There is stress everywhere in medicine and it goes beyond the financial situation and threat of litigation (although these are concerning) to the nature of the job. Certainly, such stress is unavoidable in academic medicine as well along with concerns that attractors for joining academic medicine - research and teaching - are being diminished. But there’s a “crisis” going on?
My perspective is limited to specific academic institutions but…these numbers seem bloated. Still, it’s not like depression manifests itself on the faces of those you pass in the hallway and it is hard to judge the situation without living it. This study could just as well be an accurate representation of the state of academic medicine.
H/T to HCRenewal.
The United Health Foundation, American Public Health Association, and Partnership for Prevention have released their annual report on how fast America’s health is improving. Apparently compared to the past 5 years the growth of America’s health has slowed down and this is an issue of grave concern. I took this from NewsRX.
Of specific concern in the report and if you visit UHF’s website is the fact that America is getting fatter. This despite the fact that plenty of reports document the fact that the health risks, in terms of absolute life expectancy, associated with being obese have been greatly overstated. Being mildly overweight appears to have no effect on life expectancy in this country. Read my previous post on this issue of reworking the numbers on obesity.

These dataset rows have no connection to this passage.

(** C7 (amended): a second run repeats only the import-block rewrite.  The
    output of a run holds no registration-list anchor and no identifier-set
    anchor, so these two rewrites leave it as it is, and the second run is
    the import rewrite alone.  The output holds the import line as often as
    the input did, so the import rewrite applies again: after the second
    run the import block is there once more for each import line, while the
    registration entries and the identifier entries are there as often as
    after the first run. *)
Theorem C7_second_run (s : str) :
  exists out,
    augment s = Some out /\
    contains tools_anchor out = false /\
    contains write_anchor out = false /\
    add_tools out = Some out /\
    add_write_ops out = out /\
    augment out = Some (add_import out) /\
    length (occs import_anchor out) = length (occs import_anchor s) /\
    length (occs import_statement (add_import out)) =
      length (occs import_statement out) + length (occs import_anchor s) /\
    length (occs tools_addition (add_import out)) =
      length (occs tools_addition out) /\
    length (occs write_ops (add_import out)) = length (occs write_ops out) /\
    (contains import_anchor s = true -> length out < length (add_import out)).
Proof.
  exists (augmented s). split; [apply augment_augmented|].
  destruct (augmented_clear s) as [Ht Hw].
  pose proof (augmented_import_count s) as Hc.
  split; [apply contains_false; exact Ht|].
  split; [apply contains_false; exact Hw|].
  split.
  { rewrite add_tools_replace. f_equal.
    apply (str_replace_none _ _ tools_anchor_nonempty _ Ht). }
  split; [apply (str_replace_none _ _ write_anchor_nonempty _ Hw)|].
  split.
  { rewrite augment_augmented. f_equal.
    apply augmented_of_clear. split; assumption. }
  split; [exact Hc|].
  split.
  { pose proof (occs_replace_count_gen import_anchor import_replacement
                  import_anchor_nonempty import_statement (augmented s)
                  import_border_free import_crossfree_statement) as H.
    fold (add_import (augmented s)) in H.
    change (length (occs import_statement import_anchor)) with 0 in H.
    change (length (occs import_statement import_replacement)) with 1 in H.
    rewrite Hc in H. lia. }
  split.
  { rewrite augmented_import_last.
    apply (tools_addition_count_twice _ []). }
  split.
  { apply (occs_replace_count _ _ import_anchor_nonempty _ import_apart_write_ops). }
  intros H. apply (str_replace_grows _ _ import_anchor_nonempty).
  - vm_compute. lia.
  - unfold contains in *. destruct (occs import_anchor s); [discriminate|].
    destruct (occs import_anchor (augmented s)); [discriminate|reflexivity].
Qed.
Definition _build_system_prompt (s : AIService) : string :=
  match context s with
  | None => base_instruction
  | Some c =>
    let prompt_parts :=
      [base_instruction;
       ("Current workspace: " ++ str_optional_path (workspace_path c))%string] in
    let prompt_parts :=
      match selected_files c with
      | [] => prompt_parts
      | _ :: _ =>
        let files_str := String.concat LF (path_str <$> selected_files c) in
        prompt_parts ++ [("Selected files:" ++ LF ++ files_str)%string]
      end in
    let prompt_parts :=
      if truthy (last_command c)
      then prompt_parts
           ++ [("Last command: " ++ default "" (last_command c))%string]
      else prompt_parts in
    String.concat (LF ++ LF)%string prompt_parts
  end.

(** *** process_command *)

(** An event of the response stream; [chunk.content] may be absent. *)
Record chunk := { chunk_content : option string }.

(** What iterating over the stream gives: the chunks in arrival order,
    then either the end of the stream or an exception. *)
Record stream := {
  chunks : list chunk;
  failure : option exn
}.

(** The outside of one call: the clock readings of the limiter's loop,
    the remote endpoint, and the two later readings of [datetime.now()]
    (for the context's timestamp and for the response's metadata). *)
Record exchange := {
  readings : list Z;
  endpoint : request -> outcome stream;
  context_time : Z;
  response_time : Z
}.

(** Whether a character counts as white space for [str.split()]. *)
Definition is_space (c : ascii) : bool :=
  let n := N_of_ascii c in
  (((9 <=? n) && (n <=? 13)) || ((28 <=? n) && (n <=? 32))
   || (n =? 133) || (n =? 160))%N.

(** [len(s.split())]: the number of maximal runs of other characters. *)
Fixpoint count_words (in_word : bool) (s : string) : Z :=
  match s with
  | EmptyString => 0
  | String c s' =>
    if is_space c then count_words false s'
    else (if in_word then 0 else 1) + count_words true s'
  end.

(** The loop over the stream: [full_response] grows and a signal goes
    out for every chunk whose content is true. *)
Fixpoint consume (cs : list chunk) (full_response : list string) (s : AIService)
  : list string * AIService :=
  match cs with
  | [] => (full_response, s)
  | c :: cs' =>
    if truthy (chunk_content c)
    then
      let text := default "" (chunk_content c) in
      consume cs' (full_response ++ [text]) (emit (response_chunk text) s)
    else consume cs' full_response s
  end.

(** [self.context.last_command = command] and the two assignments that
    follow it. *)
Definition record_exchange (command complete_response : string) (now : Z)
    (c : AIContext) : AIContext :=
  {| workspace_path := workspace_path c;
     selected_files := selected_files c;
     last_command := Some command;
     last_response := Some complete_response;
     timestamp := now |}.

(** [self.context.copy()]: the data class [AIContext] defines no method
    [copy], so the attribute lookup raises. *)
Definition context_copy (c : AIContext) : outcome AIContext :=
  Raise (Exn AttributeError "'AIContext' object has no attribute 'copy'").

(** The arguments of [self.client.messages.create] for [command]. *)
Definition request_of (command : string) (s : AIService) : request :=
  let system_prompt := _build_system_prompt s in
  {| req_model := model s;
     req_max_tokens := 4000;
     req_system := system_prompt;
     req_user := command;
     req_stream := true |}.

(** The body of the [try] statement. *)
Definition try_body (command : string) (x : exchange) (s : AIService)
  : outcome AIResponse * AIService :=
  let messages := request_of command s in
  let s := emit response_started s in
  let s := send messages s in
  match endpoint x messages with
  | Raise e => (Raise e, s)
  | Ok response =>
    let '(full_response, s) := consume (chunks response) [] s in
    match failure response with
    | Some e => (Raise e, s)
    | None =>
      let complete_response := String.concat "" full_response in
      let s :=
        match context s with
        | Some c =>
          set_context
            (Some (record_exchange command complete_response (context_time x) c)) s
        | None => s
        end in
      let copied :=
        match context s with
        | Some c =>
          match context_copy c with
          | Ok c' => Ok (Some c')
          | Raise e => Raise e
          end
        | None => Ok None
        end in
      match copied with
      | Raise e => (Raise e, s)
      | Ok snapshot =>
        let ai_response := {|
          content := complete_response;
          response_context := snapshot;
          metadata := {|
            md_model := model s;
            md_timestamp := response_time x;
            md_tokens_used := count_words false complete_response
          |}
        |} in
        (Ok ai_response, emit (response_complete ai_response) s)
      end
    end
  end.

(** The [except] clauses, in their order.  [APIConnectionError] and
    [APIStatusError] are the [APIError]s that the first two clauses let
    through; every other class reaches [except Exception]. *)
Definition handle (e : exn) (s : AIService) : outcome AIResponse * AIService :=
  match exn_cls e with
  | APITimeoutError =>
    let error_msg := "AI request timed out" in
    (Raise (Exn ConnectionError error_msg), emit (error_occurred error_msg) s)
  | RateLimitError =>
    let error_msg := "AI rate limit exceeded" in
    (Raise e, emit (error_occurred error_msg) s)
  | APIConnectionError | APIStatusError =>
    let error_msg := ("AI API error: " ++ exn_msg e)%string in
    (Raise (Exn ConnectionError error_msg), emit (error_occurred error_msg) s)
  | _ =>
    let error_msg := ("Unexpected error in AI processing: " ++ exn_msg e)%string in
    (Raise e, emit (error_occurred error_msg) s)
  end.

(** [process_command(command)].  [None]: the call is still waiting in
    the limiter when the clock readings of [x] run out. *)
Definition process_command (command : string) (x : exchange) (s : AIService)
  : option (outcome AIResponse * AIService) :=
  if negb (_is_initialized s)
  then Some (Raise (Exn RuntimeError "AIService not initialized"), s)
  else
    match acquire (readings x) (rate_limiter s) with
    | None => None
    | Some (l, _) =>
      let s := set_rate_limiter l s in
      match try_body command x s with
      | (Ok r, s') => Some (Ok r, s')
      | (Raise e, s') => Some (handle e s')
      end
    end.

(** *** Vocabulary for the statements below *)

(** The text of a chunk, empty when it has none. *)
Definition chunk_text (c : chunk) : string := default "" (chunk_content c).

(** The texts of the chunks that have some, in arrival order. *)
Definition spoken (cs : list chunk) : list string :=
  chunk_text <$> filter (fun c => truthy (chunk_content c) = true) cs.

(** The service after it has emitted [sgs], in that order. *)
Definition emit_all (sgs : list signal) (s : AIService) : AIService :=
  {| model := model s; context := context s; rate_limiter := rate_limiter s;
     _is_initialized := _is_initialized s; sent := sent s;
     emitted := emitted s ++ sgs |}.
(** * GitHub organization manager: bulk operations, environment manager
      and global inventory

    A shallow embedding of the three React components that talk to the
    GitHub REST API (bulk-operations, environment-manager,
    global-secrets-list) and the properties of their request loops. *)

From Stdlib Require Import String Ascii DecimalString.
From Stdlib Require Import List NArith ZArith QArith Lia Bool Permutation.
Import ListNotations.

Local Open Scope nat_scope.
Local Open Scope list_scope.

(* ================================================================== *)
(** * JavaScript strings and the platform functions the code calls      *)
(* ================================================================== *)

Module JS.

(** A JavaScript string is a sequence of UTF-16 code units. *)
Definition codeunit := N.
Definition jsstring := list codeunit.

Definition jsstring_eq_dec : forall a b : jsstring, {a = b} + {a <> b} :=
  list_eq_dec N.eq_dec.

Definition eqb (a b : jsstring) : bool :=
  if jsstring_eq_dec a b then true else false.

(** A string literal of the source (ASCII only). *)
Definition lit (s : string) : jsstring :=
  map N_of_ascii (list_ascii_of_string s).

(** [!s] for a string: only the empty string is falsy. *)
Definition falsy (s : jsstring) : bool :=
  match s with [] => true | _ :: _ => false end.

(** ECMAScript WhiteSpace and LineTerminator code units, the ones
    [String.prototype.trim] strips. *)
Definition isWhiteSpace (c : codeunit) : bool :=
  ((9 <=? c) && (c <=? 13) || (c =? 32) || (c =? 160) || (c =? 5760)
   || (8192 <=? c) && (c <=? 8202) || (c =? 8232) || (c =? 8233)
   || (c =? 8239) || (c =? 8287) || (c =? 12288) || (c =? 65279))%N.

Fixpoint trimStart (s : jsstring) : jsstring :=
  match s with
  | [] => []
  | c :: r => if isWhiteSpace c then trimStart r else s
  end.

Definition trimEnd (s : jsstring) : jsstring := rev (trimStart (rev s)).

Definition trim (s : jsstring) : jsstring := trimEnd (trimStart s).

(** Empty or made of white space only. *)
Definition blank (s : jsstring) : bool := forallb isWhiteSpace s.

(** ** [btoa] and [atob]

    Both are functions of the browser, not of the repository; they are
    written here after their definition in the HTML standard
    (forgiving-base64 encode and decode over RFC 4648's alphabet). *)

Definition alphabet : jsstring :=
  lit "ABCDEFGHIJKLMNOPQRSTUVWXYZabcdefghijklmnopqrstuvwxyz0123456789+/".

Definition padChar : codeunit := 61%N.

Definition encodeSextet (n : N) : codeunit := nth (N.to_nat n) alphabet 0%N.

Definition decodeChar (c : codeunit) : option N :=
  (if (65 <=? c) && (c <=? 90) then Some (c - 65)
   else if (97 <=? c) && (c <=? 122) then Some (c - 71)
   else if (48 <=? c) && (c <=? 57) then Some (c + 4)
   else if c =? 43 then Some 62
   else if c =? 47 then Some 63
   else None)%N.

(** Three bytes give four sextets; a last group of one or two bytes is
    completed with zero bits and padded with [=]. *)
Fixpoint encodeBytes (bs : list N) : jsstring :=
  match bs with
  | [] => []
  | [a] =>
      [encodeSextet (a / 4); encodeSextet ((a mod 4) * 16); padChar; padChar]%N
  | [a; b] =>
      [encodeSextet (a / 4); encodeSextet ((a mod 4) * 16 + b / 16);
       encodeSextet ((b mod 16) * 4); padChar]%N
  | a :: b :: c :: rest =>
      ([encodeSextet (a / 4); encodeSextet ((a mod 4) * 16 + b / 16);
        encodeSextet ((b mod 16) * 4 + c / 64); encodeSextet (c mod 64)]%N)
      ++ encodeBytes rest
  end.

Definition isLatin1 (s : jsstring) : bool := forallb (fun c => c <=? 255)%N s.

(** [btoa s] throws an InvalidCharacterError ([None]) when [s] holds a
    code unit above U+00FF. *)
Definition btoa (s : jsstring) : option jsstring :=
  if isLatin1 s then Some (encodeBytes s) else None.

Definition isAsciiWhitespace (c : codeunit) : bool :=
  ((c =? 9) || (c =? 10) || (c =? 12) || (c =? 13) || (c =? 32))%N.

(** Remove a final [=]. *)
Definition dropPad (s : jsstring) : jsstring :=
  match rev s with
  | c :: r => if (c =? padChar)%N then rev r else s
  | [] => s
  end.

(** A string whose length is a multiple of four loses one or two final
    [=]. *)
Definition stripPadding (s : jsstring) : jsstring :=
  if (length s mod 4 =? 0)%nat then dropPad (dropPad s) else s.

Fixpoint decodeChars (s : jsstring) : option (list N) :=
  match s with
  | [] => Some []
  | c :: r =>
      match decodeChar c, decodeChars r with
      | Some n, Some ns => Some (n :: ns)
      | _, _ => None
      end
  end.

(** Four sextets give three bytes; of a last group of two or three
    sextets the bits that do not fill a byte are dropped. *)
Fixpoint decodeSextets (l : list N) : list N :=
  match l with
  | a :: b :: c :: d :: rest =>
      ([a * 4 + b / 16; (b mod 16) * 16 + c / 4; (c mod 4) * 64 + d]%N)
      ++ decodeSextets rest
  | [a; b; c] => [a * 4 + b / 16; (b mod 16) * 16 + c / 4]%N
  | [a; b] => [a * 4 + b / 16]%N
  | _ => []
  end.

(** [atob s] throws ([None]) on a string that is not base64. *)
Definition atob (s : jsstring) : option jsstring :=
  let d := stripPadding (filter (fun c => negb (isAsciiWhitespace c)) s) in
  if (length d mod 4 =? 1)%nat then None
  else match decodeChars d with
       | Some l => Some (decodeSextets l)
       | None => None
       end.

(** The sextets [encodeBytes] encodes, and the padding it adds. *)
Fixpoint toSextets (bs : list N) : list N :=
  match bs with
  | [] => []
  | [a] => [a / 4; (a mod 4) * 16]%N
  | [a; b] => [a / 4; (a mod 4) * 16 + b / 16; (b mod 16) * 4]%N
  | a :: b :: c :: rest =>
      ([a / 4; (a mod 4) * 16 + b / 16; (b mod 16) * 4 + c / 64; c mod 64]%N)
      ++ toSextets rest
  end.

Fixpoint paddingOf (bs : list N) : jsstring :=
  match bs with
  | [] => []
  | [_] => [padChar; padChar]
  | [_; _] => [padChar]
  | _ :: _ :: _ :: rest => paddingOf rest
  end.

End JS.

It should be noted that I’m nearly underweight, so I’m not defending myself here, I just think that America’s prevention efforts are probably misplaced in spending so much time in slowing down America’s “growth”.
America does finish 27th in life expectancy, which is of note, and apparently how quickly our life expectancy is rising compared to other leading countries is concerning. Here is a list of world life expectancies.
The argument has long been, by those I typically disagree with, that America leads the world in health spending, both on services and research, and yet if we lag behind other countries in health then there is something wrong with the model. This report certainly adds to their argument.